On the basis of the axiom describing properties of a straight line: what was a straight line, there are points which are belonging and not belonging to it. Therefore it is quite logical that not all points will lie on one straight line.
It is required to you
- - pencil;
- - ruler;
- - handle;
- - notebook;
- - calculator.
Instruction
1. It is quite simple to check accessory of a point of that or other straight line. Use for this purpose the straight line equation. So, suppose, that the straight line passes through points And (x1, y1) and In (x2, y2). The point is given To (x, y): it is necessary to check its accessory of a straight line. The line equation on two points has the following appearance: (x - x1) * (y2 - y1) - (x2 - x1) * (y - y1) = 0.
2. Substitute value of coordinates of a point To in the equation. If (x - (y2 - y1) - (x2 - x1) * (y - y1) more than zero is x1) *, then the point To is located more to the right of or below the straight line drawn on points And yes Century.

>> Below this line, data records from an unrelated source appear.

Lemma lays_seed entries : lays (seed_filesystem asset entries).
Proof.
  unfold seed_filesystem. apply lays_bind.
  - induction entries as [|[path bytes] entries IH]; cbn [seed_entries]; [apply lays_ret|]. apply lays_bind; [|done].
    unfold seed_entry, create_dir_chain. lay.
  - intros _. unfold builtin_files.
    assert (∀ files, lays (create_files (M := M) files)) as Hf; [|apply Hf].
    induction files as [|[path bytes] files IH]; cbn [create_files]; [apply lays_ret|]. apply lays_bind; [lay|done].
Qed.
Lemma lays_rv_prepare : lays (rv_prepare_runtime_layout asset).
Proof.
  unfold rv_prepare_runtime_layout. apply lays_bind; [apply lays_run_all|intros _; apply lays_bind].
  - unfold rv_before_suite, install_user_mgmt_wrappers, install_etc_identity_files, install_kernel_config_file,
      install_wait_wrapper, install_locale_wrapper, install_rsh_wrapper, install_keyctl_wrapper, install_exec_wrapper,
      install_busybox_exec_alias, install_oscomp_root_aliases. lay.
  - unfold select_oscomp_suite_script. lay.
  - intros script. apply lays_run_all. unfold rv_after_suite, ld_so_files. lay.
Qed.
Lemma lays_mount_root probed m : lays m → lays (mount_root probed m).
Proof.
  intros Hm v. unfold mount_root. destruct probed as [probed|]; [|apply rtc_refl].
  assert (lays (mount_ext4 "virtio-blk0" "/" probed)) as Hmount by apply lays_method, m_mount_ext4.
  specialize (Hmount v). destruct (mount_ext4 _ _ _ _) as [[label| | |] v1]; try exact Hmount.
  etrans; [exact Hmount|]. assert (lays (busybox ← access_ok "/musl/busybox"; when busybox m)) as Hrest; [|apply Hrest].
  unfold access_ok, when. repeat lay_step ltac:(exact Hm).
Qed.

Lemma lays_rv_boot entries probed : lays (rv_boot_filesystem asset entries probed).
Proof.
  unfold rv_boot_filesystem. apply lays_bind; [apply lays_ignore, lays_seed|]. intros _. apply lays_mount_root, lays_rv_prepare.
Qed.
Lemma lays_la_boot tp rp fg io sc disk entries probed : lays (la_boot_filesystem asset tp rp fg io sc disk entries probed).
Proof.
  unfold la_boot_filesystem. apply lays_bind; [apply lays_ignore, lays_seed|]. intros _. apply lays_mount_root, lays_run_all.
  unfold la_prepare_runtime_layout, preload_libctest_hot_files_from_device, materialize_loongarch_musl_loader_aliases,
    install_glibc_basic_absolute_path_shims, install_busybox_exec_alias, preload_basic, install_oscomp_root_aliases, ld_so_files.
  destruct disk; lay.
Qed.

(** Whatever is on the disk and in the built-in texts, the boot of either
    platform leaves a well-formed name space that the methods of the name space
    can reach, and every path of it ends in an allocated node, ENOENT or
    ENOTDIR. *)
Theorem boot_filesystem_wf entries probed tp rp fg io sc disk v :
  v = (rv_boot_filesystem asset entries probed new).2 ∨ v = (la_boot_filesystem asset tp rp fg io sc disk entries probed new).2 →
  wf v ∧ rtc (vfs_step can_reserve) new v ∧
  ∀ p, (∃ n, lookup_abs v p = Ok n ∧ has_node (vstore v) n) ∨ lookup_abs v p = Err ENOENT ∨ lookup_abs v p = Err ENOTDIR.
Proof.
  intros Hv. assert (rtc (vfs_step can_reserve) new v) as Hr by (destruct Hv as [-> | ->]; [apply lays_rv_boot|apply lays_la_boot]).
  destruct (run_wf can_reserve _ _ Hr new_wf) as [Hwf _]. split_and!; [done|done|]. intros p.
  destruct (lookup_abs_total v p Hwf) as [[n Hn]|]; [|auto]. left. exists n. split; [done|]. by eapply lookup_abs_valid.
Qed.
End Proofs.

(** The profile a user writes is taken whatever white space surrounds it, and
    anything else is the full suite. *)
Lemma trim_start_white ws s : forallb is_whitespace ws = true → trim_start (ws ++ s) = trim_start s.
Proof. induction ws as [|c ws IH]; [done|]. simpl. intros [-> Hws]%andb_true_iff. by apply IH. Qed.
Lemma trim_start_keep c s : is_whitespace c = false → trim_start (c :: s) = c :: s.
Proof. simpl. by intros ->. Qed.

Lemma trim_around ws1 ws2 s : forallb is_whitespace ws1 = true → forallb is_whitespace ws2 = true →
  forallb (fun c => negb (is_whitespace c)) s = true → s ≠ [] → trim (ws1 ++ s ++ ws2) = s.
Proof.
  intros H1 H2 Hs Hn. unfold trim. rewrite trim_start_white by done.
  destruct s as [|c s]; [done|]. cbn [app]. apply andb_true_iff in Hs as [Hc%negb_true_iff Hs].
  rewrite trim_start_keep by done. rewrite app_comm_cons, rev_app_distr.
  rewrite trim_start_white by (rewrite forallb_rev in * || (apply forallb_forall; intros x Hx%in_rev; by apply (proj1 (forallb_forall _ _) H2))).
  destruct (rev (c :: s)) as [|x r] eqn:Hr; [apply (f_equal (@length Z)) in Hr; rewrite length_rev in Hr; done|].
  rewrite trim_start_keep; [rewrite <- Hr; apply rev_involutive|].
  assert (In x (c :: s)) as Hin by (apply in_rev; rewrite Hr; by left). destruct Hin as [<-|Hin]; [done|].
  apply negb_true_iff. by apply (proj1 (forallb_forall _ _) Hs).
Qed.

3. In case (x - (y2 - y1) - (x2 - x1) * (y - y1) less than zero is x1) *, the point To is located above or lines are more left. In other words, only if the look equation (x - x1) * (y2 - y1) - (x2 - x1) * (y - y1) = 0 is fair, points And, In and To will be located on one straight line.
4. In other cases only two points (And yes C) which, on a task condition, lie on a straight line, will belong to it: (a point J) the straight line will not pass through the third point.

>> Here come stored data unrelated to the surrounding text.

(** ** The images *)
Definition run (c : command) : stm H (option result) := fun h => let '(r, h') := h_run c h in (Ok r, h').
Definition canonical (path : string) (h : H) : string := default path (h_canonicalize h path).
Definition docker_image (h : H) : string := default "docker.educg.net/cg/os-contest:20260104" (h_env h "WHUSE_OSCOMP_DOCKER_IMAGE").
Definition run_make_sdcard_host (testsuits : string) : stm H bool :=
  r ← run (mkCommand "make" ["sdcard"] (Some testsuits) []); mret (succeeded r).
Definition run_make_sdcard_docker (testsuits image : string) : stm H bool :=
  mount_root ← reads (fun h => Ok (canonical testsuits h));
  r ← run (program "docker" ["run"; "--rm"; "-v"; (mount_root ++ ":/code")%string; "--entrypoint"; "bash"; "-w"; "/code"; "--privileged";
                             image; "-lc"; "make sdcard"]);
  mret (succeeded r).
(** The container first and then the host, or the other way round. *)
Definition build_oscomp_sdcard (testsuits : string) : stm H bool :=
  image ← reads (fun h => Ok (docker_image h));
  host_first ← reads (fun h => Ok (bool_decide (h_env h "WHUSE_OSCOMP_HOST_FIRST" = Some "1")));
  built ← (if (host_first : bool) then mret false else run_make_sdcard_docker testsuits image);
  if (built : bool) then mret true
  else
    built ← run_make_sdcard_host testsuits;
    if (built : bool) then mret true
    else if (host_first : bool) then run_make_sdcard_docker testsuits image else mret false.
(** A build that fails leaves the images that are there. *)
Definition prepare_images_body : stm H bool :=
  testsuits ← reads testsuits_root;
  there ← reads (fun h => Ok (h_exists h testsuits));
  if negb (there : bool) then fail 1
  else
    skip ← reads (fun h => Ok (bool_decide (is_Some (h_env h "WHUSE_OSCOMP_SKIP_BUILD"))));
    _ ← (if (skip : bool) then mret false else build_oscomp_sdcard testsuits);
    src_rv ← ensure_oscomp_source_image testsuits "rv";
    src_la ← ensure_oscomp_source_image testsuits "la";
    _ ← checked (h_create_dir_all (join (join repo_root "target") "oscomp"));
    let dst_rv := oscomp_image_path "rv" in
    let dst_la := oscomp_image_path "la" in
    _ ← refresh_oscomp_image src_rv dst_rv;
    _ ← refresh_oscomp_image src_la dst_la;
    _ ← purge_runtime_oscomp_overrides dst_rv;
    _ ← purge_runtime_oscomp_overrides dst_la;
    repo_profile ← reads load_repo_oscomp_profile;
    _ ← debugfs_write_text dst_rv OSCOMP_PROFILE_IMAGE_PATH (bytes_of repo_profile);
    _ ← debugfs_write_text dst_la OSCOMP_PROFILE_IMAGE_PATH (bytes_of repo_profile);
    reads (fun h => Ok (validate_oscomp_full_image h dst_rv && validate_oscomp_full_image h dst_la)).
Definition prepare_oscomp_images (h : H) : Z * H :=
  match prepare_images_body h with
  | (Ok true, h') => (0, h')
  | (Panic, h') => (101, h')
  | (_, h') => (1, h')
  end.

(** A running emulator that holds the disk: the entries of [/proc] with the
    command line of each. *)
Definition is_digit (c : Z) : bool := (48 <=? c) && (c <=? 57).
Definition u32_of (s : list Z) : option Z :=
  match s with
  | [] => None
  | _ =>
      let n := foldl (fun n c => 10 * n + (c - 48)) 0 s in
      if n <? 2 ^ 32 then Some n else None
  end.
Definition split_args (raw : list Z) : list (list Z) :=
  List.filter (fun a => negb (bool_decide (a = [])))
    (foldr (fun c acc => if c =? 0 then [] :: acc else match acc with a :: rest => (c :: a) :: rest | [] => [[c]] end) [[]] raw).
Fixpoint join_args (args : list (list Z)) : list Z :=
  match args with [] => [] | [a] => a | a :: rest => a ++ [32] ++ join_args rest end.
Definition holder_of (canonical_disk disk : list Z) (entry : list Z * option (list Z)) : option (Z * list Z) :=
  let '(name, cmdline) := entry in
  if negb (forallb is_digit name) then None
  else
    pid ← u32_of name;
    raw ← cmdline;
    if bool_decide (raw = []) then None
    else
      let args := split_args raw in
      if bool_decide (args = []) then None
      else
        let joined := join_args args in
        if says joined "qemu-system-" && (contains joined canonical_disk || contains joined disk) then Some (pid, joined) else None.
Definition detect_qemu_disk_holder (canonical_disk disk : list Z) (proc : option (list (list Z * option (list Z)))) : option (Z * list Z) :=
  entries ← proc; head (omap (holder_of canonical_disk disk) entries).
End Images.

(** ** Proofs *)
(** The self check finds the arguments it expects, for every size of the memory. *)
Lemma starts_with_app s t p : Path.starts_with s p = true → Path.starts_with (s ++ t)%string p = true.
Proof.
  revert s. induction p as [|a p IH]; intros [|b s]; simpl; try done; [by destruct t|].
  destruct (Ascii.ascii_dec a b); [apply IH | done].
Qed.
Lemma contains_str_app_l s t p : Path.contains_str s p = true → Path.contains_str (s ++ t)%string p = true.
Proof.
  induction s as [|a s IH]; intros Hc.
  - assert (p = "") as -> by (by destruct p). by destruct t.
  - change ((String a s ++ t)%string) with (String a (s ++ t)%string) in *. simpl in Hc |- *.
    apply orb_true_iff in Hc as [Hc|Hc]; apply orb_true_iff; [left | right; by apply IH].
    by apply (starts_with_app (String a s) t).
Qed.
Lemma contains_str_app_r s t p : Path.contains_str t p = true → Path.contains_str (s ++ t)%string p = true.
Proof. intros Hc. induction s as [|a s IH]; simpl; [done|]. apply orb_true_iff. by right. Qed.
Lemma line_around pre m post tokens : forallb (fun t => Path.contains_str pre t || Path.contains_str post t) tokens = true →
  line_contains_all (pre ++ m ++ post)%string tokens = true.
Proof.
  unfold line_contains_all. rewrite !forallb_forall. intros Ht t Hin. apply Ht, orb_true_iff in Hin as [Hc|Hc].
  - by apply contains_str_app_l.
  - by do 2 apply contains_str_app_r.
Qed.
Lemma args_expected memory : riscv_args_expected memory = true ∧ loongarch_args_expected memory = true.
Proof.
  split.
  - by apply (line_around "-machine virt -m " (default "1G" memory)
      (" " ++ String.concat " " (drop 4 (build_qemu_riscv_args None "kernel-rv" (Some "sdcard-rv.img") (Some "disk.img"))))%string).
  - by apply (line_around "-machine virt -kernel kernel-la -m " (default "1G" memory)
      (" " ++ String.concat " " (drop 6 (build_qemu_loongarch_contest_args None "kernel-la" (Some "sdcard-la.img")
                                          (Some "disk-la.img"))))%string).
Qed.

(** The tool and the kernel agree on the profiles. *)
Lemma validated_is_normalized text profile : validate_oscomp_profile_value text = Ok profile →
  profile ∈ OSCOMP_ALLOWED_PROFILES ∧ normalize_oscomp_profile_value text = profile.
Proof.
  unfold validate_oscomp_profile_value, normalize_oscomp_profile_value, normalize_value, oscomp_profiles.
  unfold OSCOMP_ALLOWED_PROFILES. destruct (list_find _ _) as [[i p]|] eqn:E; [|done]. intros [= ->].
  split; [|done]. apply list_find_Some in E as [E _]. by eapply list_elem_of_lookup_2.
Qed.
Lemma leaked_paths : (fun e => ("/musl/" ++ e)%string) <$> leaked_runtime_configs = rv_overrides.
Proof. done. Qed.

Section Facts.
Context {H : Type} `{!Host H} (repo_root : string).

Definition prepared (h : H) (image : string) : Prop :=
  (∃ text profile, debugfs_read_to_string h image "/whuse-oscomp-profile" = Ok text ∧
    profile ∈ OSCOMP_ALLOWED_PROFILES ∧ normalize_oscomp_profile_value text = profile ∧ trim text = bytes_of profile) ∧
  (∀ path, path ∈ rv_overrides → debugfs_exists h image path = false).

Lemma validated_prepared h image : validate_oscomp_full_image h image = true → prepared h image.
Proof.
  unfold validate_oscomp_full_image. destruct (debugfs_list h image "/musl"); try done.
  destruct (debugfs_list h image "/musl/basic"); try done. destruct (debugfs_list h image "/glibc"); try done.
  destruct (debugfs_list h image "/glibc/basic"); try done.
  destruct (List.filter _ _) as [|] eqn:Hf; [|done].
  unfold OSCOMP_PROFILE_IMAGE_PATH, prepared. destruct (debugfs_read_to_string h image _) as [text| | |] eqn:Ht; try done.
  destruct (validate_oscomp_profile_value text) as [profile| | |] eqn:Hv; try done. intros _. split.
  - exists text, profile. destruct (validated_is_normalized text profile Hv). split_and!; try done.
    unfold validate_oscomp_profile_value in Hv. destruct (list_find _ _) as [[i p]|] eqn:E; [|done]. injection Hv as ->.
    by apply list_find_Some in E as (_ & <- & _).
  - intros path Hp. rewrite <- leaked_paths in Hp. apply list_elem_of_fmap in Hp as (e & -> & He).
    destruct (debugfs_exists h image _) eqn:Hx; [|done]. exfalso.
    assert (In e []) as []. rewrite <- Hf. apply filter_In. split; [by apply list_elem_of_In|done].
Qed.

(** What holds of the result and the state when code succeeds. *)
Definition post {A} (m : stm H A) (P : A → H → Prop) : Prop := ∀ h a h', m h = (Ok a, h') → P a h'.
Lemma post_bind {A B} (m : stm H A) (f : A → stm H B) P : (∀ a, post (f a) P) → post (m ≫= f) P.
Proof. intros Hf h b h'. rewrite stm_bind_eq. destruct (m h) as [[a| | |] h1]; try done. apply Hf. Qed.
Lemma post_reads {A} (f : H → outcome A) P : (∀ h a, f h = Ok a → P a h) → post (reads f) P.
Proof. intros Hf h a h'. unfold reads. intros [= Ha <-]. by apply Hf. Qed.

Lemma prepare_body_post : post (prepare_images_body repo_root) (fun ok h => ok = true →
  prepared h (oscomp_image_path repo_root "rv") ∧ prepared h (oscomp_image_path repo_root "la")).
Proof.
  unfold prepare_images_body. do 2 (apply post_bind; intros ?).
  case_match; [by intros ???|]. cbv zeta. repeat (apply post_bind; intros ?).
  apply post_reads. intros h ok [= <-] [Hrv Hla]%andb_true_iff. split; by apply validated_prepared.
Qed.

(** When the preparation of the images succeeds, both images hold the profile
    the kernel takes at boot, one of the known ones, and none of the runtime
    settings that the kernel would remove. *)
Theorem prepared_images h h' : prepare_oscomp_images repo_root h = (0, h') →
  prepared h' (oscomp_image_path repo_root "rv") ∧ prepared h' (oscomp_image_path repo_root "la").
Proof.
  unfold prepare_oscomp_images. destruct (prepare_images_body repo_root h) as [[[]| | |] h1] eqn:E; try done. intros [= ->].
  exact (prepare_body_post h true h' E eq_refl).
Qed.
End Facts.

(** ** Paths in the container *)
Section Mounts.
Context (canonicalize : string → option string) (repo_root : string).
Abbreviation remap := (remap_path_for_container canonicalize repo_root).
Abbreviation mounts := (collect_extra_mounts canonicalize repo_root).

Lemma set_insert_spec s l x : x ∈ set_insert s l ↔ x = s ∨ x ∈ l.
Proof.
  induction l as [|y l IH]; cbn [set_insert]; [set_solver|].
  destruct (String.compare s y) eqn:E; [apply String.compare_eq_iff in E as ->; rewrite elem_of_cons; tauto|rewrite !elem_of_cons; tauto|].
  clear -IH. rewrite !elem_of_cons, IH. tauto.
Qed.
Lemma extra_mount_keeps l p x : x ∈ l → x ∈ extra_mount canonicalize repo_root l p.
Proof.
  intros Hx. unfold extra_mount. repeat case_match; try done. apply set_insert_spec. by right.
Qed.
Lemma extra_mounts_keep paths l x : x ∈ l → x ∈ foldl (extra_mount canonicalize repo_root) l paths.
Proof. revert l. induction paths as [|p paths IH]; intros l Hx; [done|]. cbn [foldl]. by apply IH, extra_mount_keeps. Qed.
Lemma mount_of_path paths l p dir : p ∈ paths → p ≠ "" → under_root repo_root (canonical_of canonicalize p) = None →
  parent (canonical_of canonicalize p) = Some dir → mount_same dir ∈ foldl (extra_mount canonicalize repo_root) l paths.
Proof.
  intros Hp Hne Hroot Hdir. revert l. induction Hp as [p paths|p q paths Hp IH]; intros l; cbn [foldl]; [|by apply IH].
  apply extra_mounts_keep. unfold extra_mount. rewrite (proj2 (String.eqb_neq p "") Hne), Hroot, Hdir. apply set_insert_spec. by left.
Qed.

(** A path of the emulator is visible in the container: it is under the
    repository, which is mounted at [/work], or it keeps its name and its
    directory is mounted under the same name. *)
Theorem container_sees_paths paths p : p ∈ paths → p ≠ "" →
  (∃ relative, path_components (canonical_of canonicalize p) = path_components repo_root ++ relative ∧
     remap p = join "/work" (String.concat "/" relative)) ∨
  (remap p = canonical_of canonicalize p ∧ ∀ dir, parent (remap p) = Some dir → mount_same dir ∈ mounts paths).
Proof.
  intros Hp Hne. unfold remap_path_for_container. destruct (under_root _ _) as [relative|] eqn:Hr.
  - left. exists relative. split; [|done]. revert Hr. unfold under_root.
    generalize (path_components (canonical_of canonicalize p)) as cs. induction (path_components repo_root) as [|r root IH]; intros cs; [by intros [= <-]|].
    destruct cs as [|c cs]; [done|]. cbn [strip_components]. destruct (String.eqb_spec r c) as [->|]; [|done]. intros Hr. cbn [app]. f_equal. by apply IH.
  - right. split; [done|]. intros dir Hdir. by eapply mount_of_path.
Qed.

5. Consider the second option of definition of accessory of a point by the prima: this time it is necessary to check whether the point With (x, y) belongs to a piece with trailer points In (x1, y1) and And (x2, y2) which is a part of direct z.

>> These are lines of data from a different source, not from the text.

(** ** The check of a release *)
Lemma all_checks_fails checks h ok h' : all_checks checks false h = (Ok ok, h') → ok = false.
Proof.
  revert h. induction checks as [|c checks IH]; intros h; simpl; [by intros [= <- _]|].
  rewrite stm_bind_eq. destruct (holds c h) as [[p| | |] h1]; try done. apply IH.
Qed.
Lemma all_checks_pass checks h h' : all_checks checks true h = (Ok true, h') →
  Forall (fun c : stm H bool => ∃ h1 h2, c h1 = (Ok true, h2)) checks.
Proof.
  revert h. induction checks as [|c checks IH]; intros h; simpl; [by constructor|].
  rewrite stm_bind_eq. unfold holds. destruct (c h) as [[p| | |] h1] eqn:E; try done.
  - destruct p; simpl; [|intros Hf; by apply all_checks_fails in Hf].
    intros Hr. constructor; [by exists h, h1 | by apply (IH h1)].
  - simpl. intros Hf. by apply all_checks_fails in Hf.
Qed.

(** The emulator ran and its output has the line of a booted kernel of the
    machine and the start of a test. *)
Definition saw_boot (machine : string) : Prop := ∃ (c : command) h1 o h2, h_run c h1 = (Some o, h2) ∧
  booted (from_utf8_lossy (r_stdout o) ++ from_utf8_lossy (r_stderr o)) machine = true.
Lemma collected c h text h' : collect_command_output c h = (Ok text, h') →
  ∃ o, h_run c h = (Some o, h') ∧ text = from_utf8_lossy (r_stdout o) ++ from_utf8_lossy (r_stderr o).
Proof.
  unfold collect_command_output, run. rewrite stm_bind_eq. destruct (h_run c h) as [[o|] h1]; [|done].
  intros [= <- <-]. by exists o.
Qed.
Lemma bind_ok {A B} (m : stm H A) (f : A → stm H B) h b h' : (m ≫= f) h = (Ok b, h') → ∃ a h1, m h = (Ok a, h1) ∧ f a h1 = (Ok b, h').
Proof. rewrite stm_bind_eq. destruct (m h) as [[a| | |] h1]; try done. intros Hf. by exists a, h1. Qed.
Ltac run_bind Hr a h Ha := apply bind_ok in Hr as (a & h & Ha & Hr).

Lemma riscv_smoke_boots runtime kernel disk h h' :
  contest_riscv_boot_smoke root runtime kernel disk h = (Ok true, h') → saw_boot "riscv64-virt".
Proof.
  unfold contest_riscv_boot_smoke. intros Hr. run_bind Hr temp h1 Ht. run_bind Hr memory h2 Hm. cbv zeta in Hr.
  run_bind Hr text h3 Hc. run_bind Hr u h4 Hu. injection Hr as Hb _.
  assert (∃ c, collect_command_output c h2 = (Ok text, h3)) as [c Hcol].
  { destruct runtime; [destruct temp; [|done]|]; by eexists. }
  apply collected in Hcol as (o & Ho & ->). by exists c, h2, o, h3.
Qed.
Lemma loongarch_smoke_boots runtime kernel disk h h' :
  contest_loongarch_boot_smoke root runtime kernel disk h = (Ok true, h') → saw_boot "loongarch64-virt".
Proof.
  unfold contest_loongarch_boot_smoke. intros Hr. run_bind Hr temp h1 Ht. run_bind Hr memory h2 Hm. cbv zeta in Hr.
  run_bind Hr text h3 Hc. run_bind Hr u h4 Hu. injection Hr as Hb _.
  assert (∃ c, collect_command_output c h2 = (Ok text, h3)) as [c Hcol] by (destruct runtime; by eexists).
  apply collected in Hcol as (o & Ho & ->). by exists c, h2, o, h3.
Qed.

Ltac in_list := unfold contest_checks; repeat first [by left | right].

6. Describe points of the considered piece the equation of pOB+(1-p) OA=z provided that 0≤p≤1. OV and OA are vectors. If there is such number p which is more or equally 0, but it is less or equally 1, then pOB+(1-p) OA=C, so, a point With will lie on AV piece. Otherwise, this point will not belong to this piece.
7. Paint equality of pOB+(1-p) OA=C coordinate-wise: px1+(1-p)x2=x and py1+(1-p)y2=y.
8. Find from the first equation number r and substitute its value in the second equality. If equality corresponds to conditions 0≤p≤1, then the point With belongs to AV piece.
9. Construct points on the set coordinates and draw through them a straight line. It will allow to see the points lying on one straight line and those points that do not belong to it.